As China's student body has become more international, so have the programs. About 60% of CEIBS' full-time faculty of 50 professors is foreign, from 19 different countries, while BiMBA's professors are drawn from such top universities as Columbia, Stanford, and the University of California at Berkeley. Tsinghua's program now has an international advisory board that includes such business luminaries as Wal-Mart's (WMT) Lee Scott, former AIG (AIG) chief Maurice Greenberg, and former Goldman Sachs (GS) president and co-chief operating officer John Thornton.

Mixing Confucius With Western Management

What's just as important as international connections is the fact that schools are now tailoring their programs to better serve the needs of managers in China.
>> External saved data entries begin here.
(* ===== verification/MrApps.v ===== *)
(** * MapReduce applications, and the distributed job against the sequential program

    The plugins of [src/src/mrapps] as the functions [mapf] and [reducef] of the other files:
    word count, the indexer, the two crash tests, the early-exit and the job-count tests.  A job
    run by the coordinator and a worker writes the same lines as [mrsequential]; for word count
    this is the number of occurrences of every word. *)

From S2P Require Import Prelude GoStrings GoUnicode Fnv MrCoordinator MrWorker MrShuffle MrJob MrSequential.
From stdpp Require Import pretty.

(** [strconv.Itoa]. *)
Definition Itoa (n : nat) : string := pretty (Z.of_nat n).

(** ** [wc.go] *)

Module Wc.
Definition words (table : Z -> bool) (contents : string) : list string :=
  FieldsFunc contents (not_letter table).

Definition Map (table : Z -> bool) (filename contents : string) : list KeyValue :=
  foldl (fun kva w => kva ++ [mkKeyValue w "1"]) [] (words table contents).

Definition Reduce (key : string) (values : list string) : string := Itoa (length values).
End Wc.

(** ** [indexer.go] *)

Module Indexer.
(** [visit]: the order in which the loop visits the set of words. *)
Definition Map (table : Z -> bool) (visit : gset string -> list string) (document value : string) :
    list KeyValue :=
  (fun w => mkKeyValue w document) <$> visit (list_to_set (Wc.words table value)).

Definition Reduce (key : string) (values : list string) : string :=
  let values := sort_Strings values in
  Itoa (length values) +:+ " " +:+ Join_strings values ",".
End Indexer.

(** ** [crash.go] and [nocrash.go] *)

Module Crash.
(** [rr] is the random number; [os.Exit(1)] ends the worker. *)
Definition maybeCrash (rr : Z) : go unit :=
  if bool_decide (rr < 330)%Z then Fatal "exit status 1" else Ok tt.

Definition pairs (filename contents : string) : list KeyValue :=
  [mkKeyValue "a" filename; mkKeyValue "b" (Itoa (String.length filename));
   mkKeyValue "c" (Itoa (String.length contents)); mkKeyValue "d" "xyzzy"].

Definition Map (rr : Z) (filename contents : string) : go (list KeyValue) :=
  let! _ := maybeCrash rr in Ok (pairs filename contents).

Definition Reduce (rr : Z) (key : string) (values : list string) : go string :=
  let! _ := maybeCrash rr in Ok (Join_strings (sort_Strings values) " ").
End Crash.

Module Nocrash.
(** The condition starts with [false &&]. *)
Definition maybeCrash (rr : Z) : go unit :=
  if false && bool_decide (rr < 500)%Z then Fatal "exit status 1" else Ok tt.

Definition Map (rr : Z) (filename contents : string) : go (list KeyValue) :=
  let! _ := maybeCrash rr in Ok (Crash.pairs filename contents).

Definition Reduce (rr : Z) (key : string) (values : list string) : go string :=
  let! _ := maybeCrash rr in Ok (Join_strings (sort_Strings values) " ").
End Nocrash.

(** ** [early_exit.go] *)

Module EarlyExit.
Definition Map (filename contents : string) : list KeyValue := [mkKeyValue filename "1"].

(** Some keys sleep first. *)
Definition Reduce (key : string) (values : list string) : string := Itoa (length values).
End EarlyExit.

(** ** [jobcount.go] *)

Module Jobcount.
(** [pid] is the process, [count] its variable of that name. *)
Definition Map (pid count : Z) (fs : FS) (filename contents : string) : FS * Z * list KeyValue :=
  (<["mr-worker-jobcount-" +:+ pretty pid +:+ "-" +:+ pretty count := "x"]> fs, (count + 1)%Z,
   [mkKeyValue "a" "x"]).

Definition Reduce (fs : FS) (key : string) (values : list string) : string :=
  Itoa (length (filter (fun f => String.prefix "mr-worker-jobcount" f = true) (elements (dom fs)))).
End Jobcount.

(** ** The order of the values does not matter *)

Definition order_free (reducef : string -> list string -> string) : Prop :=
  forall k vs vs', vs ≡ₚ vs' -> reducef k vs = reducef k vs'.

Lemma wc_order_free : order_free Wc.Reduce.
Proof. intros k vs vs' H. unfold Wc.Reduce. by rewrite H. Qed.

Lemma indexer_order_free : order_free Indexer.Reduce.
Proof. intros k vs vs' H. unfold Indexer.Reduce. by rewrite (sort_Strings_unique _ _ H). Qed.

Lemma early_exit_order_free : order_free EarlyExit.Reduce.
Proof. intros k vs vs' H. unfold EarlyExit.Reduce. by rewrite H. Qed.

(** ** Outputs *)

Lemma results_outputs reducef m order :
  results reducef m order
  = write_outputs ((fun k => (k, reducef k (default [] (m !! k)))) <$> order).
Proof.
  induction order as [|k order IH]; [done|]. simpl. rewrite IH. unfold write_result.
  by rewrite !append_assoc.
Qed.

Section Equivalence.
Context (mapf : string -> string -> list KeyValue) (reducef : string -> list string -> string).
Context (nReduce : Z) (inputs : list (string * string)).
Context (Hn : (0 < nReduce)%Z) (Hfree : order_free reducef).

Definition values_of (k : string) : list string :=
  Value <$> filter (fun kv => Key kv = k) (emitted mapf inputs).

(** What reducer [r] writes: the keys in some order, with the groups [M r]. *)
Definition part (M : Z -> gmap string (list string)) (order : Z -> list string) (r : nat) :
    list (string * string) :=
  (fun k => (k, reducef k (default [] (M (Z.of_nat r) !! k)))) <$> order (Z.of_nat r).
In late October CEIBS, along with Shanghai Lujiazui Development, opened a new research center that will provide consulting and educational programs for Chinese financial bodies and government agencies. CEIBS also recently set up a Research Center for International Entrepreneurship with Zhejiang University School of Management.

In the meantime the use of Chinese case studies is on the rise. At the top MBA programs students are analyzing the operations of Lenovo, Haier, China Mengniu Dairy, and other mainland enterprises. In a course on competition strategy at BiMBA, readings include Sun Tsu's The Art of War and cases on military battles drawn from ancient and modern Chinese history. "We are integrating Chinese philosophy and realities with Western management theories," says BiMBA's U.S. dean John Yang.

Perhaps no school has gone as far as Cheung Kong GSB, which runs its MBA program from a 70-year-old villa in Shanghai. Courses range from the globalization of Chinese companies to Confucian humanism. While its faculty is drawn from top universities worldwide, the majority of professors are of Chinese origin.

Focus on Manufacturing in China

One of them is Zheng Yusheng, associate dean and a professor of operations management. After spending 20 years in the U.S. and becoming the first tenured Chinese professor at University of Pennsylvania's Wharton School of Business, he returned to the mainland in 2002 to help set up the school.

His understanding of both Western and Chinese business cultures has made a mark on the MBA program. "In the U.S. there is almost no manufacturing, so what we teach there is how to manage retailers," he notes. "China is a center of manufacturing, so we focus on manufacturing here. I say: You need to produce the right product, at the right time, for the right customers. That's exactly what we have been doing."